Work order —
The listing below holds a line with "destruct Hmoved as" and a later line with "eapply (sorted_by_min cfg". Write out those two lines and every line between them, exactly, and nothing else.

** Opening Data for this exercise block **

Lemma two_way_writes fids files_0 files_1 s :
  1 <= level -> files_0 <> [] -> Forall input_ok (files_0 ++ files_1) -> distinct_edges (concat (edges_in ∘ in_table <$> files_0 ++ files_1)) ->
  in_source_order files_0 -> in_source_order files_1 ->
  two_way_output cfg debug flags tls property_num level min_level_0_fid_ fids fetch_time (way_of <$> files_0) (way_of <$> files_1) s
  = write_output fids (merged (in_table <$> files_0 ++ files_1)) s.
Proof.
  intros Hl Hne Hok Hd Ho0 Ho1. pose proof Hok as [Hok0 Hok1]%Forall_app. pose proof (fuel_enough cfg flags tls property_num Hpn _ Hok) as Hfuel.
  rewrite (list_fmap_compose in_table records), concat_records in Hfuel. rewrite (list_fmap_compose in_table edges_in) in Hd.
  destruct (level_records files_0 Hok0) as (a & Ea & Ha), (level_records files_1 Hok1) as (b & Eb & Hb).
  destruct (two_way_emits cfg debug flags tls property_num level min_level_0_fid_ fids fetch_time (merge_fuel (way_of <$> files_0 ++ files_1)) a b _ _ Ha Hb)
    as (R & Eloop & Ehead & Hp & Hs).
  { by rewrite <- fmap_app, <- concat_app, <- fmap_app, <- fmap_app. }
  rewrite <- fmap_app, <- concat_app, <- !fmap_app in Hp. apply Permutation_map_inv in Hp as (G & -> & HG). change (map ?f ?l) with (f <$> l) in *.
  assert (G = merged (in_table <$> files_0 ++ files_1)) as ->.
  { apply merged_unique; [done|by symmetry|]. apply (records_sorted flags tls property_num). apply Hs; by apply (records_sorted flags tls property_num). }
  unfold two_way_output, write_output. rewrite (assert_holds debug (1 <=? level)) by lia. simpl_bind. rewrite assert_holds.
  2:{ apply Z.leb_le. unfold zlen. rewrite length_fmap. destruct files_0; [done|]. simpl. lia. }
  rewrite Ea, Eb. simpl_bind. rewrite <- fmap_app.
  destruct (least_side a b) as [[n r]|], (merged (in_table <$> files_0 ++ files_1)) as [|[v e] F] eqn:EF; cbn in Ehead; try done.
  injection Ehead as <-. simpl_bind. rewrite Eloop. done.
Qed.
End Files.

Lemma input_0_way_fids files_0 files_1 :
  Forall (fun f => in_0 f = true) files_0 -> Forall (fun f => in_0 f = false) files_1 ->
  input_0_fids (way_of <$> files_0 ++ files_1) = way_fid_ <$> (way_of <$> files_0).
Proof.
  intros H0 H1. unfold input_0_fids. f_equal. rewrite fmap_app, filter_app.
  assert (filter (fun w => is_input_0_ w = true) (way_of <$> files_1) = []) as ->.
  { induction H1 as [|f fs Hf _ IH]; [done|]. cbn [fmap list_fmap]. rewrite filter_cons_False; [exact IH|]. cbn. by rewrite Hf. }
  rewrite app_nil_r. induction H0 as [|f fs Hf _ IH]; [done|]. cbn [fmap list_fmap]. rewrite filter_cons_True by done. by f_equal.
Qed.

Section TwoWayMulti.
Context (cfg : CompactionConfig) (debug : bool) (flags : Flags) (tls : layout) (property_num : nat) (level min_fid : Z) (fetch_time : nat -> Z)
  (files_0 files_1 : list InputFile)
  (Hcfg : config_ok cfg) (Hpn : (0 < property_num)%nat)
  (Hslots : forall p, (p < property_num)%nat -> 0 < slot_len flags tls p < Z.min (PROPERTY_BUFFER_SIZE cfg) 100000)
  (Hl : 1 <= level) (Hne : files_0 <> []) (Hok : Forall (input_ok cfg flags tls property_num) (files_0 ++ files_1))
  (Hd : distinct_edges (concat (edges_in ∘ in_table <$> files_0 ++ files_1)))
  (Ho0 : in_source_order files_0) (Ho1 : in_source_order files_1)
  (H0 : Forall (fun f => in_0 f = true) files_0) (H1 : Forall (fun f => in_0 f = false) files_1).
Abbreviation ways := (way_of <$> files_0 ++ files_1).

Lemma two_way_multi_output s :
  two_way_output cfg debug flags tls property_num level min_fid (way_fid_ <$> take (length files_0) ways) fetch_time
    (take (length files_0) ways) (drop (length files_0) ways) s
  = merge_output cfg debug flags tls property_num level min_fid (input_0_fids ways) fetch_time ways s.
Proof.
  rewrite fmap_app, take_app_length', drop_app_length' by (by rewrite length_fmap). rewrite two_way_writes by done.
  rewrite <- fmap_app, multi_way_writes by (done || by intros [? _]%app_eq_nil). by rewrite input_0_way_fids.
Qed.

Lemma two_way_multi s :
  DoCompactionWorkTwoWay cfg debug flags tls property_num level min_fid fetch_time (length files_0) ways s
  = ProcessMultiWaysCompaction cfg debug flags tls property_num level min_fid fetch_time ways s.
Proof.
  unfold DoCompactionWorkTwoWay, two_way, ProcessMultiWaysCompaction, merge_ways. rewrite two_way_multi_output.
  rewrite fmap_app, take_app_length' by (by rewrite length_fmap). by rewrite <- fmap_app, input_0_way_fids.
Qed.
End TwoWayMulti.

(** C29: the two-way merge that compaction uses below level 0 is the multi-way
    merge: on files of two levels, each in source order, both leave the same
    store, or both fail. *)
Theorem two_way_is_multi_way cfg debug flags tls property_num level min_fid fetch_time files_0 files_1 s :
  config_ok cfg -> (0 < property_num)%nat ->
  (forall p, (p < property_num)%nat -> 0 < slot_len flags tls p < Z.min (PROPERTY_BUFFER_SIZE cfg) 100000) ->
  1 <= level -> files_0 <> [] -> Forall (input_ok cfg flags tls property_num) (files_0 ++ files_1) ->
  distinct_edges (concat (edges_in ∘ in_table <$> files_0 ++ files_1)) -> in_source_order files_0 -> in_source_order files_1 ->
  Forall (fun f => in_0 f = true) files_0 -> Forall (fun f => in_0 f = false) files_1 ->
  DoCompactionWorkTwoWay cfg debug flags tls property_num level min_fid fetch_time (length files_0) (way_of <$> files_0 ++ files_1) s
  = ProcessMultiWaysCompaction cfg debug flags tls property_num level min_fid fetch_time (way_of <$> files_0 ++ files_1) s.
Proof. intros. by apply two_way_multi. Qed.

Lemma two_way_is_multi_way_witness :
  DoCompactionWorkTwoWay default_config true (mkFlags 1 8) (scoped_enter (Some history_lengths)) 1 1 0 sample_ids 1
    (way_of <$> [sample_input 3 level1_vs true] ++ [sample_input 4 older_vs false]) sample_store
  = ProcessMultiWaysCompaction default_config true (mkFlags 1 8) (scoped_enter (Some history_lengths)) 1 1 0 sample_ids
    (way_of <$> [sample_input 3 level1_vs true] ++ [sample_input 4 older_vs false]) sample_store.
Proof.
  apply (two_way_is_multi_way default_config true (mkFlags 1 8) (scoped_enter (Some history_lengths)) 1 1 0 sample_ids
    [sample_input 3 level1_vs true] [sample_input 4 older_vs false] sample_store).
  - apply default_config_ok.
  - lia.
  - intros [|q] Hq; [|lia]. by vm_compute.
  - lia.
  - done.
  - pose proof sample_inputs_ok as Hok. unfold sample_files in Hok. apply Forall_app in Hok as [[_ [[H2 _] _]%Forall_cons]%Forall_cons [[H3 _] _]%Forall_cons].
    constructor; [split; [exact H3|apply flushed_holds_table]|constructor; [split; [exact H2|apply flushed_holds_table]|constructor]].
  - eval_prop.
  - unfold in_source_order. eval_prop.
  - unfold in_source_order. eval_prop.
  - by repeat constructor.
  - by repeat constructor.
Defined.
(** ** The round *)
Lemma merge_round :
  l = 0%nat \/ r1 <> [] ->
  exists s' new, compact_inputs cfg debug flags tls pnum held fetch_time (Z.of_nat l) r r1 s = Some s' /\
    new ≡ₚ out_of fids1 us ++ W /\ StronglySorted table_before new /\ stores flags tls pnum s' (shifted T l fids0 ts new) /\ same_blocks s s'.
Proof.
  intros Hmoved. pose proof merging as HS. unfold compact_inputs. replace ((0 <? Z.of_nat l) && bool_decide (r1 = [])) with false.
  2:{ destruct Hmoved as [->|Hne]; [done|]. by rewrite bool_decide_eq_false_2, andb_false_r. }
  destruct (round_work (min_level_0_fid_of (Z.of_nat l) r)) as (s2 & -> & Hp). simpl_bind.
  destruct (pub_files _ _ _ _ _ _ _ _ _ _ _ _ _ Hp) as (lc & Elc & Hlc & _ & Hsorted). replace (Z.to_nat (Z.of_nat l + 1)) with (S l) in Elc by lia.
  cbn [with_files fileMetaCache_] in Elc. rewrite (level0_published s2 lc Elc). simpl_bind. set (s3 := with_files s2 _). set (s' := release_files _ _ s3).
  assert (forall id, id ∉ merged_fids (r ++ r1) -> sst_data s' !! id = sst_data s2 !! id) as Hdata by (intros id Hid; exact (released_lookup _ s3 id Hid)).
  assert (forall t, t ∈ concat T -> t ∉ in0 -> t ∉ in1 -> sst_data s' !! t.1 = sst_data s !! t.1) as Hkeep.
  { intros t Ht H0 H1. rewrite Hdata by (by apply kept_id). apply (pub_old _ _ _ _ _ _ _ _ _ _ _ _ _ Hp). intros j _ E. by apply (Hfresh (0 + j)%nat t). }
  assert (Forall2 (file_holds flags tls pnum s') (drop_fids fids1 next ++ out_caches fetch_time (outputs cfg F) 0 0) (out_of fids1 us ++ W)) as Hh.
  { apply Forall2_app.
    - pose proof (lf_holds _ _ _ _ _ _ _ (lf_drop cfg flags tls pnum s next us fids1 Hln)) as Hf.
      apply Forall2_same_length_lookup_2; [by eapply Forall2_length|]. intros k c t Hc Ht. pose proof (Forall2_lookup_lr _ _ _ _ _ _ Hf Hc Ht) as (H1 & H2 & end_ & He & Hd).
      apply list_elem_of_lookup_2, out_of_elem in Ht as [Hid Ht]. split_and!; [done|done|]. exists end_. split; [done|].
      rewrite Hkeep; [done|by eapply (tree_elem T (S l) us)| |by intros [? _]%in_of_elem].
      eapply (levels_differ cfg flags tls pnum T l fids0 fids1 W ts us HF HS (S l) us t); [done|done|lia].
    - apply (out_caches_hold flags tls pnum fetch_time s' (outputs cfg F) 0 0). intros j vs Hj. rewrite Hdata by apply fetched_id.
      by apply (pub_data _ _ _ _ _ _ _ _ _ _ _ _ _ Hp). }
  destruct (Forall2_perm _ _ lc _ ltac:(by symmetry) Hh) as (new & Hnew & Hholds).
  assert (StronglySorted table_before new) as Hs.
  { destruct (pieces_nonempty cfg [] (merged (in_table <$> F))) as (P & lst & EP).
    pose proof (new_pair cfg flags tls pnum T l fids0 fids1 W ts us HF HS) as Hpair.
    eapply (sorted_by_min cfg flags tls pnum s' lc new Hholds); [|apply Hsorted; unfold outputs; rewrite EP; by destruct P|..].
    - rewrite <- Hnew. apply Forall_app. split; [|apply HS]. eapply lf_ok. by eapply lf_drop.
    - rewrite <- Hnew, fmap_app. apply NoDup_app. split_and!; [eapply lf_ids; by eapply lf_drop| |apply HS].
      intros id (t & -> & [Hid Ht]%out_of_elem)%list_elem_of_fmap (w & E & Hw')%list_elem_of_fmap. destruct (new_file cfg fetch_time F w Hw') as (j & _ & Ej).
      apply (Hfresh j t); [by eapply (tree_elem T (S l) us)|congruence].
    - intros t u Ht Hu. rewrite <- Hnew in Ht, Hu. by apply Hpair. }
  exists s', new. split_and!; [done|by rewrite Hnew|done| |exact (pub_blocks _ _ _ _ _ _ _ _ _ _ _ _ _ Hp)].
  eapply (stores_shifted cfg flags tls pnum s s' T l fids0 fids1 W ts us new files lc HF HT HS); try done.
  - exact (pub_wf _ _ _ _ _ _ _ _ _ _ _ _ _ Hp).
  - exact (pub_blocks _ _ _ _ _ _ _ _ _ _ _ _ _ Hp).
  - intros v Hv. exact (kept_entry _ s2 v Hp Hv).
  - intros v w Hv. exact (moved_entry _ s2 v w Hp Hv).
Qed.
End MergeRound.
Lemma command_mirrors `{StdHash} debug L rn draws msub inter max0 max1 w s0 c w' :
  (forall i, c <> FlushTable i) -> mirrors w s0 -> exec_command debug L rn draws msub inter max0 w c = Some w' ->
  exists s0', exec_command debug L rn draws msub inter max1 s0 c = Some s0' /\ mirrors w' s0' /\ same_files w w'.
Proof.
  intros Hc Hm E. destruct c as [src dst payload [] is_out ty seq| |next|i]; cbn [exec_command put_edge] in *; [..|by destruct (Hc i)].
  - by eapply put_mirrors.
  - destruct (put_single _ _ _ w _ _ _ _ _ _) as [w1|] eqn:E1; [|done]. simpl_bind in E. destruct (put_mirrors _ _ _ _ _ _ _ _ _ _ _ _ Hm E1) as (s1 & -> & Hm1 & Hf1).
    simpl_bind. destruct (put_mirrors _ _ _ _ _ _ _ _ _ _ _ _ Hm1 E) as (s2 & -> & Hm2 & Hf2). exists s2. split_and!; [done|done|by eapply same_files_trans].
  - injection E as <-. eexists. split; [reflexivity|]. unfold new_vertex. cbn [fst]. rewrite (mi_vertex _ _ Hm).
    destruct (set_vertex_mirrors (vertex_id_ w + 1) w s0 Hm) as [Hm1 Hf1]. destruct (init_vertex_mirrors (vertex_id_ w) _ _ Hm1) as [Hm2 Hf2].
    split; [done|by eapply same_files_trans].
  - injection E as <-. eexists. split; [reflexivity|]. unfold InitVerticesUpTo. rewrite (mi_vertex _ _ Hm).
    destruct (_ <=? _); [split; [done|split_and!; done]|].
    destruct (init_vertices_mirrors (seqZ (vertex_id_ w) (next - vertex_id_ w)) w s0 Hm) as [Hm1 Hf1].
    destruct (set_vertex_mirrors next _ _ Hm1) as [Hm2 Hf2]. split; [done|by eapply same_files_trans].
Qed.

(** ** The table of a flush *)
Lemma op_edges_app A B : op_edges (A ++ B) = op_edges A ++ op_edges B.
Proof. unfold op_edges. by rewrite fmap_app. Qed.

Lemma op_edges_elem v e ops : (v, e) ∈ op_edges ops <-> e ∈ edges_of v ops.
Proof.
  unfold op_edges, edges_of. rewrite !list_elem_of_fmap. split.
  - intros (op & [= -> ->] & Hop). exists op. by rewrite list_elem_of_filter.
  - intros (op & -> & [<- Hop]%list_elem_of_filter). by exists op.
Qed.

Lemma in_order_before A B v a b : in_order (A ++ B) -> (v, a) ∈ op_edges A -> (v, b) ∈ op_edges B -> sequence a < sequence b.
Proof.
  intros Ho Ha%op_edges_elem Hb%op_edges_elem. specialize (Ho v). rewrite edges_of_app in Ho. apply StronglySorted_app in Ho as (Hlt & _ & _). by apply Hlt.
Qed.
Lemma shadow_read p src dst is_out ty e g :
  LsmWriteFacts.config_ok L reserve_node capacity max_v max_subcompactions interleave -> columns_ok L cfg ->
  holds_history debug L reserve_node capacity max_v cfg e g -> immutables (writer e) = [] -> (p < length (sub_property_lengths_ L))%nat -> 0 <= src < max_v ->
  Forall (fun op => storable (slot_len (process_flags L) (merge_layout L) p) (field p op.1.2)) (g_ops g) ->
  engine_get debug L e src dst (Z.of_nat p) is_out ty = Some (status_of (field p) (last_written src dst is_out ty (g_ops g))).
Proof.
  intros Hcfg Hco (e0 & Hs & Hr) Him Hp Hsrc Hst. rewrite (shadow_get debug L e e0) by done. destruct Hs as [Hw _ _ _]. rewrite Hw in Him.
  by eapply (reached_read debug L reserve_node capacity max_v max_subcompactions interleave cfg Hcfg Hco).
Qed.
End Runs.



(** *** Two restarts of the compacted sample *)
Definition write_out (src dst : Z) (payload : bytes) (seq : Z) : Command := PutEdge src dst payload kSingle true 1 seq.
Definition restart_sessions : list (list Command) :=
  [[write_out 1 2 [byte_of 71] 7; write_out 2 3 [byte_of 72] 8; FlushTable 0]; [NewVertex; write_out 4 1 [byte_of 73] 9]].
Definition restart_history : list Op :=
  engine_history ++ [(1, mkEdge 2 7 false [byte_of 71] true 1, []); (2, mkEdge 3 8 false [byte_of 72] true 1, []); (4, mkEdge 1 9 false [byte_of 73] true 1, [])].
Definition restart_run `{StdHash} : option Engine :=
  run_sessions true write_columns 2 2 8 (fun _ => []) 2 (@concat SstBuild.Write) engine_limits 3 engine_end restart_sessions.
Definition restart_end `{StdHash} : Engine := default (new_engine 3 2 8) restart_run.

Lemma restart_steps : steps 8 (fun _ => []) (mkGraph 4 engine_history) (concat restart_sessions) (mkGraph 5 restart_history).
Proof.
  cbn [concat restart_sessions app]. unfold write_out.
  repeat (eapply steps_cons; [constructor; eval_prop|cbn [op_of add_op g_vertices g_ops app Z.max Z.compare]]). constructor.
Qed.

Example restart_files : let H : StdHash := fun z => z in
  (fun e => map (map fid_of) (level0_files (writer e) :: lower_levels e)) <$> restart_run = Some [[8; 5]; [6; 7]; [3]; []; []].
Proof. vm_compute. reflexivity. Qed.

Lemma restart_ends : let H : StdHash := fun z => z in
  run_sessions true write_columns 2 2 8 (fun _ => []) 2 (@concat SstBuild.Write) engine_limits 3 engine_end restart_sessions = Some restart_end.
Proof. vm_compute. reflexivity. Qed.

Lemma restart_fits : let H : StdHash := fun z => z in
  history_fits write_columns (currentTime (writer engine_end) + 2 * zlen restart_sessions) (mkGraph 5 restart_history).
Proof.
  intros H. split_and!; [by vm_compute| |by vm_compute]. split; [by vm_compute|]. intros [|q] Hq; [by vm_compute|]. change (length _) with 1%nat in Hq. lia.
Qed.


(* ===== verification/GraphStore.v ===== *)
(** * The LSM store behind the facade

    The write path, the flushes and compactions, and the reads of [LSMStore]
    satisfy the laws the facade relies on, and sample databases.  The compactor
    gets its limits from the constructor; the compactions that are run draw their
    ids from the counter and none of their merges ends with an empty buffer. *)

From S2P Require Import Prelude.
From S2P Require Import Types.
From S2P Require Import Names.
From S2P Require Import DeltaFile.
From S2P Require Import DeltaStore.
From S2P Require Import PropertyLayout.
From S2P Require Import EdgeBody.
From S2P Require Import Sst.
From S2P Require Import SkipList.
From S2P Require Import SkipListFacts.
From S2P Require Import NeighBors.
From S2P Require Import MemTable.
From S2P Require Import SstBuild.
From S2P Require Import SstBuildFacts.
From S2P Require Import SstBuildTheorems.
From S2P Require Import MemTableFlush.
From S2P Require Import DeltaMerge.
From S2P Require Import UpdateManager.
From S2P Require Import LevelIndex.
From S2P Require Import LsmRead.
From S2P Require Import LsmHistory.
From S2P Require Import EdgeIterators.
From S2P Require Import LsmWrite.
From S2P Require Import LsmWriteFacts.
From S2P Require Import LsmWriteTheorems.
From S2P Require Import SstWriter.
From S2P Require Import CompactionRound.
From S2P Require Import CompactionLoop.
From S2P Require Import LsmEngine.
From S2P Require Import GraphSchema.
From S2P Require Import GraphDb.
From S2P Require Import GraphScan.
From S2P Require Import GraphWf.
From S2P Require Import GraphUpdate.
From S2P Require Import GraphHistory.

(** A store with what its constructor fixed. *)
Record Store := mkStore { st_columns : LsmColumns; st_capacity : Z; st_limits : Limits; st_engine : Engine }.
Definition st_lsm (st : Store) : LSMStore := writer (st_engine st).
Definition set_engine (e : Engine) (st : Store) : Store := mkStore (st_columns st) (st_capacity st) (st_limits st) e.
Definition set_lsm (s : LSMStore) (st : Store) : Store := set_engine (with_writer s (st_engine st)) st.

Definition config_columns (cfg : StoreConfig) : LsmColumns :=
  mkColumns (cfg_kind cfg) (cfg_shard_id cfg) (cfg_lengths cfg) (cfg_dir cfg) (durability (cfg_updates cfg)) ∅ (cfg_flags cfg).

** Closing Data for this exercise block **

Response area —
  2:{ destruct Hmoved as [->|Hne]; [done|]. by rewrite bool_decide_eq_false_2, andb_false_r. }
  destruct (round_work (min_level_0_fid_of (Z.of_nat l) r)) as (s2 & -> & Hp). simpl_bind.
  destruct (pub_files _ _ _ _ _ _ _ _ _ _ _ _ _ Hp) as (lc & Elc & Hlc & _ & Hsorted). replace (Z.to_nat (Z.of_nat l + 1)) with (S l) in Elc by lia.
  cbn [with_files fileMetaCache_] in Elc. rewrite (level0_published s2 lc Elc). simpl_bind. set (s3 := with_files s2 _). set (s' := release_files _ _ s3).
  assert (forall id, id ∉ merged_fids (r ++ r1) -> sst_data s' !! id = sst_data s2 !! id) as Hdata by (intros id Hid; exact (released_lookup _ s3 id Hid)).
  assert (forall t, t ∈ concat T -> t ∉ in0 -> t ∉ in1 -> sst_data s' !! t.1 = sst_data s !! t.1) as Hkeep.
  { intros t Ht H0 H1. rewrite Hdata by (by apply kept_id). apply (pub_old _ _ _ _ _ _ _ _ _ _ _ _ _ Hp). intros j _ E. by apply (Hfresh (0 + j)%nat t). }
  assert (Forall2 (file_holds flags tls pnum s') (drop_fids fids1 next ++ out_caches fetch_time (outputs cfg F) 0 0) (out_of fids1 us ++ W)) as Hh.
  { apply Forall2_app.
    - pose proof (lf_holds _ _ _ _ _ _ _ (lf_drop cfg flags tls pnum s next us fids1 Hln)) as Hf.
      apply Forall2_same_length_lookup_2; [by eapply Forall2_length|]. intros k c t Hc Ht. pose proof (Forall2_lookup_lr _ _ _ _ _ _ Hf Hc Ht) as (H1 & H2 & end_ & He & Hd).
      apply list_elem_of_lookup_2, out_of_elem in Ht as [Hid Ht]. split_and!; [done|done|]. exists end_. split; [done|].
      rewrite Hkeep; [done|by eapply (tree_elem T (S l) us)| |by intros [? _]%in_of_elem].
      eapply (levels_differ cfg flags tls pnum T l fids0 fids1 W ts us HF HS (S l) us t); [done|done|lia].
    - apply (out_caches_hold flags tls pnum fetch_time s' (outputs cfg F) 0 0). intros j vs Hj. rewrite Hdata by apply fetched_id.
      by apply (pub_data _ _ _ _ _ _ _ _ _ _ _ _ _ Hp). }
  destruct (Forall2_perm _ _ lc _ ltac:(by symmetry) Hh) as (new & Hnew & Hholds).
  assert (StronglySorted table_before new) as Hs.
  { destruct (pieces_nonempty cfg [] (merged (in_table <$> F))) as (P & lst & EP).
    pose proof (new_pair cfg flags tls pnum T l fids0 fids1 W ts us HF HS) as Hpair.
    eapply (sorted_by_min cfg flags tls pnum s' lc new Hholds); [|apply Hsorted; unfold outputs; rewrite EP; by destruct P|..].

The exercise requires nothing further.